En 1910 salía de las imprentas un libro de Norman Angell
titulado La gran ilusión. En el mismo
el escritor y político (que obtendría el Nobel de la Paz dos décadas después) “demostraba” la
imposibilidad de una guerra en Europa, basándose en unos argumentos y ejemplos
que pretendían ser irrefutables. Sostenía que “en la presente interdependencia
financiera y económica de las naciones, el vencedor sufriría tanto como el
vencido” por lo que ningún país cometería la locura de iniciar una guerra. Tal
como recordaba Barbara W. Tuchman en Los
cañones de agosto, la obra fue traducida a once idiomas y se convirtió en
libro de culto hasta el punto de crearse grupos de estudio del mismo por todo
el mundo.
Ese mismo año el general alemán Von Bernhardi ultimaba un
libro que saldría publicado poco después bajo el título Alemania y la próxima guerra, el cual contenía capítulos con epígrafes
tan expresivos como “El derecho a hacer la guerra”, “El deber de hacer la
guerra” o “Potencia mundial o hundimiento”.
Como es bien sabido, en 1914 se desataba la mayor catástrofe
bélica europea conocida hasta aquel entonces, tal como había anunciado sin tapujos Von Bernhardi.
A menudo olvidamos que la voluntad de los hombres no siempre
va ligada al sentido común. La ambición, el sectarismo, los prejucios y los
particularismos de toda índole son capaces de llevarse por delante cualquier
cosa, aún a riesgo de un perjuicio propio.
En nuestro país estamos viendo cómo desde las más altas
instancias del poder político (y mediático) en Cataluña, con la complicidad de amplios
sectores, se está desarrollando un proyecto que tiene como fin manifiesto su
secesión del resto de España. Ello pone en cuestión la misma existencia de la
nación española. Ni más ni menos.
Esto se realiza a ojos vista, sin pudor ni disimulo,
envalentonados sus promotores por el pasmo y pasividad de aquellos que tienen
mayor responsabilidad en velar por la integridad y prosperidad del país. Hemos
recibido un legado que debemos transmitir a los que vienen detrás lo más enriquecido
posible, no despilfarrado, pero esto parece no importar a nadie.

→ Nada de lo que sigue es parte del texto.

(* ===== verification/FwdSession.v ===== *)
(** * test-pmd: the session as a state machine

    What the commands that start and stop ports and forwarding promise, as an
    abstract machine: the state is whether packets are forwarded, and of
    every port its status and whether it is enabled and a slave.  A step is
    labelled by what was asked of the program and by what the devices
    answered, and but for that the machine is deterministic.  The theorem is
    that PortState.v and FwdRun.v implement it, for every behaviour of the
    devices and every interleaving of the cores. *)

From Stdlib Require Import Sorted.
From stdpp Require Import relations sorting.
From S2P Require Import Prelude Packet FwdEngines PortConf PortState CoreConf QueueMap FwdConfig FwdRun.

(** ** The abstract machine *)

Record pview : Type := PView { v_status : status; v_enabled : bool; v_slave : bool }.

Record spec : Type := Spec { forwarding : bool; view_ports : list pview }.

(** What happens in a session.  [EvStart] carries the number given, whether
    the command succeeded, the ports whose devices were asked to start and
    which of them did, whether something was refused (the configuration of a
    device or of a queue, or more queues than a device has), and the ports
    whose rings are put where no memory pool is.  [EvStop] and [EvClose]
    carry the ports whose devices were asked, [EvAttach] the port that DPDK
    has for the device, and [EvDetach] whether DPDK lets it go. *)
Inductive event : Type :=
| EvStart (pid : Z) (ok : bool) (answers : list (Z * bool)) (refused : bool) (no_pool : Z -> bool)
| EvStop (pid : Z) (asked : list Z)
| EvClose (pid : Z) (asked : list Z)
| EvAttach (answer : option Z)
| EvDetach (pid : Z) (answer : bool)
| EvSlave (pid : Z) (b : bool)
| EvBegin
| EvEnd
| EvCore.

(** The ports a command is for. *)
Definition chosen (pid : Z) (i : nat) : Prop := pid = Z.of_nat i \/ pid = RTE_PORT_ALL.

#[export] Instance chosen_dec pid i : Decision (chosen pid i).
Proof. unfold chosen. apply _. Defined.

Definition v_set (s : status) (v : pview) : pview := PView s (v_enabled v) (v_slave v).

(** A port that a command takes up when it is in the status [from]. *)
Definition concerned (from : status) (pid : Z) (i : nat) (v : pview) : Prop :=
  chosen pid i /\ v_enabled v = true /\ v_status v = from.

#[export] Instance concerned_dec from pid i v : Decision (concerned from pid i v).
Proof. unfold concerned. apply _. Defined.

(** The effect of stopping and closing on the port of index [i]. *)
Definition move_status (from to : status) (pid : Z) (i : nat) (v : pview) : pview :=
  if decide (concerned from pid i v) then v_set to v else v.

(** The devices asked are those of the ports concerned, each once. *)
Definition all_asked (from : status) (pid : Z) (asked : list Z) (l : list pview) : Prop :=
  NoDup asked /\ forall z, z ∈ asked <-> exists i v, z = Z.of_nat i /\ l !! i = Some v /\ concerned from pid i v.

(** Starting: only devices of stopped ports are asked, each once, and the
    ports whose devices started are started. *)
Definition asked_stopped (pid : Z) (answers : list (Z * bool)) (l : list pview) : Prop :=
  NoDup answers.*1 /\
  forall z, z ∈ answers.*1 -> exists i v, z = Z.of_nat i /\ l !! i = Some v /\ concerned STOPPED pid i v.

Definition start_effect (answers : list (Z * bool)) (i : nat) (v : pview) : pview :=
  if decide ((Z.of_nat i, true) ∈ answers) then v_set STARTED v else v.

Definition answered_below (pid : Z) (answers : list (Z * bool)) (j : nat) (l : list pview) : Prop :=
  forall i v, (i < j)%nat -> l !! i = Some v -> concerned STOPPED pid i v -> Z.of_nat i ∈ answers.*1.

Definition all_started (l : list pview) : Prop :=
  forall i v, l !! i = Some v -> v_enabled v = true -> v_status v = STARTED \/ v_slave v = true.

Definition detachable (pid : Z) (l : list pview) : Prop :=
  exists v, zget l pid = Some v /\ (v_enabled v = true \/ pid = RTE_PORT_ALL) /\ v_status v = CLOSED.

(** A start that fails without a refusal leaves the first port that was not
    asked half-way. *)
Inductive spec_step : event -> spec -> spec -> Prop :=
| spec_start_busy pid r np l : spec_step (EvStart pid false [] r np) (Spec true l) (Spec true l)
| spec_start pid answers r np l :
    asked_stopped pid answers l -> answered_below pid answers (length l) l ->
    spec_step (EvStart pid true answers r np) (Spec false l) (Spec false (imap (start_effect answers) l))
| spec_start_refused pid answers np l :
    asked_stopped pid answers l ->
    spec_step (EvStart pid false answers true np) (Spec false l) (Spec false (imap (start_effect answers) l))
| spec_start_stuck pid answers np l j v :
    asked_stopped pid answers l -> answered_below pid answers j l ->
    l !! j = Some v -> concerned STOPPED pid j v -> Z.of_nat j ∉ answers.*1 -> np (Z.of_nat j) = true ->
    spec_step (EvStart pid false answers false np) (Spec false l)
      (Spec false (<[j := v_set HANDLING v]> (imap (start_effect answers) l)))
| spec_stop pid asked l :
    all_asked STARTED pid asked l ->
    spec_step (EvStop pid asked) (Spec false l) (Spec false (imap (move_status STARTED STOPPED pid) l))
| spec_close pid asked l :
    all_asked STOPPED pid asked l ->
    spec_step (EvClose pid asked) (Spec false l) (Spec false (imap (move_status STOPPED CLOSED pid) l))
| spec_stop_busy pid l : spec_step (EvStop pid []) (Spec true l) (Spec true l)
| spec_close_busy pid l : spec_step (EvClose pid []) (Spec true l) (Spec true l)
| spec_attach pi l v : zget l pi = Some v ->
    spec_step (EvAttach (Some pi)) (Spec false l) (Spec false (<[Z.to_nat pi := PView STOPPED true (v_slave v)]> l))
| spec_attach_not a s : a = None \/ forwarding s = true -> spec_step (EvAttach a) s s
| spec_detach pid b l v : zget l pid = Some v -> detachable pid l ->
    spec_step (EvDetach pid true) (Spec b l) (Spec b (<[Z.to_nat pid := PView CLOSED false (v_slave v)]> l))
| spec_detach_not pid a s : a = false \/ ~ detachable pid (view_ports s) -> spec_step (EvDetach pid a) s s
| spec_slave pid b f l :
    spec_step (EvSlave pid b) (Spec f l) (Spec f (alter (fun v => PView (v_status v) (v_enabled v) b) (Z.to_nat pid) l))
| spec_begin l : all_started l -> spec_step EvBegin (Spec false l) (Spec true l)
| spec_end l : all_started l -> spec_step EvEnd (Spec true l) (Spec false l)
| spec_core s : spec_step EvCore s s.

(** Executions with the events in their order. *)
Inductive trace {S : Type} (step : event -> S -> S -> Prop) : list event -> S -> S -> Prop :=
| trace_nil s : trace step [] s s
| trace_cons e es s1 s2 s3 : step e s1 s2 -> trace step es s2 s3 -> trace step (e :: es) s1 s3.

(** ** The concrete machine *)

(** The view of the concrete state. *)
Definition view (p : rte_port) : pview := PView (port_status p) (enabled p) (slave_flag p).
Definition views (st : pstate) : list pview := view <$> ports st.
Definition abs (st : pstate) : spec := Spec (negb (test_done st)) (views st).
Definition abs_state `{Ethdev} (st : run_state) : spec := abs (pst (rs_fwd st)).

(** The calls that a command added, latest first. *)
Definition new_calls (st st' : pstate) : list dpdk_call :=
  take (length (calls st') - length (calls st)) (calls st').

(** What the devices said to the calls [new] after [old]: to starting, and
    whether one refused a configuration. *)
Fixpoint start_answers (d : dpdk) (new old : list dpdk_call) : list (Z * bool) :=
  match new with
  | [] => []
  | DevStart pi :: new' => (pi, negb (diag d (DevStart pi :: new' ++ old) <? 0)) :: start_answers d new' old
  | _ :: new' => start_answers d new' old
  end.

Definition is_setup (c : dpdk_call) : bool :=
  match c with DevConfigure _ _ _ _ | TxQueueSetup _ _ _ _ _ | RxQueueSetup _ _ _ _ _ _ => true | _ => false end.

Fixpoint refused (d : dpdk) (new old : list dpdk_call) : bool :=
  match new with
  | [] => false
  | c :: new' => is_setup c && negb (diag d (c :: new' ++ old) =? 0) || refused d new' old
  end.

Definition asked_stop (new : list dpdk_call) : list Z :=
  omap (fun c => match c with DevStop pi => Some pi | _ => None end) new.
Definition asked_close (new : list dpdk_call) : list Z :=
  omap (fun c => match c with DevClose pi => Some pi | _ => None end) new.

(** Whether more queues are asked for than an enabled port has, and whether
    the socket of a port's receive rings has no memory pool. *)
Definition too_few_queues (c : config) (st : pstate) : bool :=
  existsb (fun pi => match zget (ports st) pi with
                     | Some p => (max_rx_queues (info p) <? nb_rxq c) || (max_tx_queues (info p) <? nb_txq c)
                     | None => false
                     end) (port_ids (ports st)).
Definition no_pool (d : dpdk) (c : config) (pi : Z) : bool :=
  numa_support c && negb (rxring_numa c pi =? NUMA_NO_CONFIG) && negb (mbuf_pool_find d (rxring_numa c pi)).

(** What happens when the command [o] leads from [st] to [st']. *)
Definition op_event (d : dpdk) (c : config) (o : port_op) (st st' : pstate) : event :=
  let new := new_calls st st' in
  match o with
  | OpStart pid =>
      EvStart pid ((start_port d c pid st).1 =? 0) (start_answers d new (calls st))
        (too_few_queues c st || refused d new (calls st)) (no_pool d c)
  | OpStop pid => EvStop pid (asked_stop new)
  | OpClose pid => EvClose pid (asked_close new)
  | OpAttach name =>
      EvAttach (name ← name; let l := DevAttach name :: calls st in
                if diag d l =? 0 then Some (attached_port d l) else None)
  | OpDetach pid => EvDetach pid (diag d (DevDetach pid :: calls st) =? 0)
  | OpSlave pid b => EvSlave pid b
  end.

“Una Cataluña independiente no es viable económicamente”, se
dice. Al igual que Angell en su gran
ilusión se cree que a los hombres los moviliza únicamente el bienestar y la
sensatez, como si la historia no hubiera demostrado sobradamente cuán poderosos
son otros resortes.
Y mientras esto sucede el gobierno del país se muestra
incapaz de iniciativa alguna, echando balones a la fiscalía para ver si
mágicamente le arregla un problema que lleva lustros incubándose y que cada vez
eclosiona con mayor vigor.
Tampoco anda muy lúcida la oposición que con
su pose de buenrollismo pretende
hacernos creer que a ellos no les pasaría, cuando han participado de la
claudicación ante el nacionalismo como el primero.
Urge un proyecto de vida común integrador. No basta con
negar, es preciso afirmar, mostrar un programa nacional atrayente,
constructivo, aunador de voluntades. Además, no se puede dejar abandonada a esa gran masa de
catalanes que se retraen de la cosa pública porque se sienten excluidos por el
discurso nacionalista dominante e incontestado o, lo que no se sabe si es peor, respondido con tan fría solemnidad como embarazo.
Se ha perdido la iniciativa y lo peor es que todo apunta a
que no se sabe qué hacer, no ya mañana o pasado mañana, sino hoy mismo. No
podemos dejar pasar, no abordar los
problemas en su raíz equivale a alimentarlos.
Stefan Zweig escribía en El
mundo de ayer que “había estudiado demasiada historia, y escrito sobre
ella, como para no saber que la gran masa siempre se inclina hacia el lado
donde se halla el centro de gravedad en cada momento”. Pues bien, hoy la fuerza
dominante es centrífuga y lo que está en juego es la existencia misma de la
nación más antigua de Europa, la misma que extendió y hermanó un continente
allende los mares. Y esta fuerza disgregadora ha calado no sólo entre los habitantes de la regiones tradicionalmente más nacionalistas, sino en amplios sectores del resto de España que creen ver en los festejos disgregadores el signo de los tiempos.
Como planteaba Ortega y Gasset, necesitamos un proyecto sugerente que nos permitan poner a salvo lo valioso e integrar lo plural en la unidad, ir
a las raíces, y ello sin olvidar un principio que enarboló su discípulo
Julián Marías: “no intentar contentar a los que no se van a contentar”.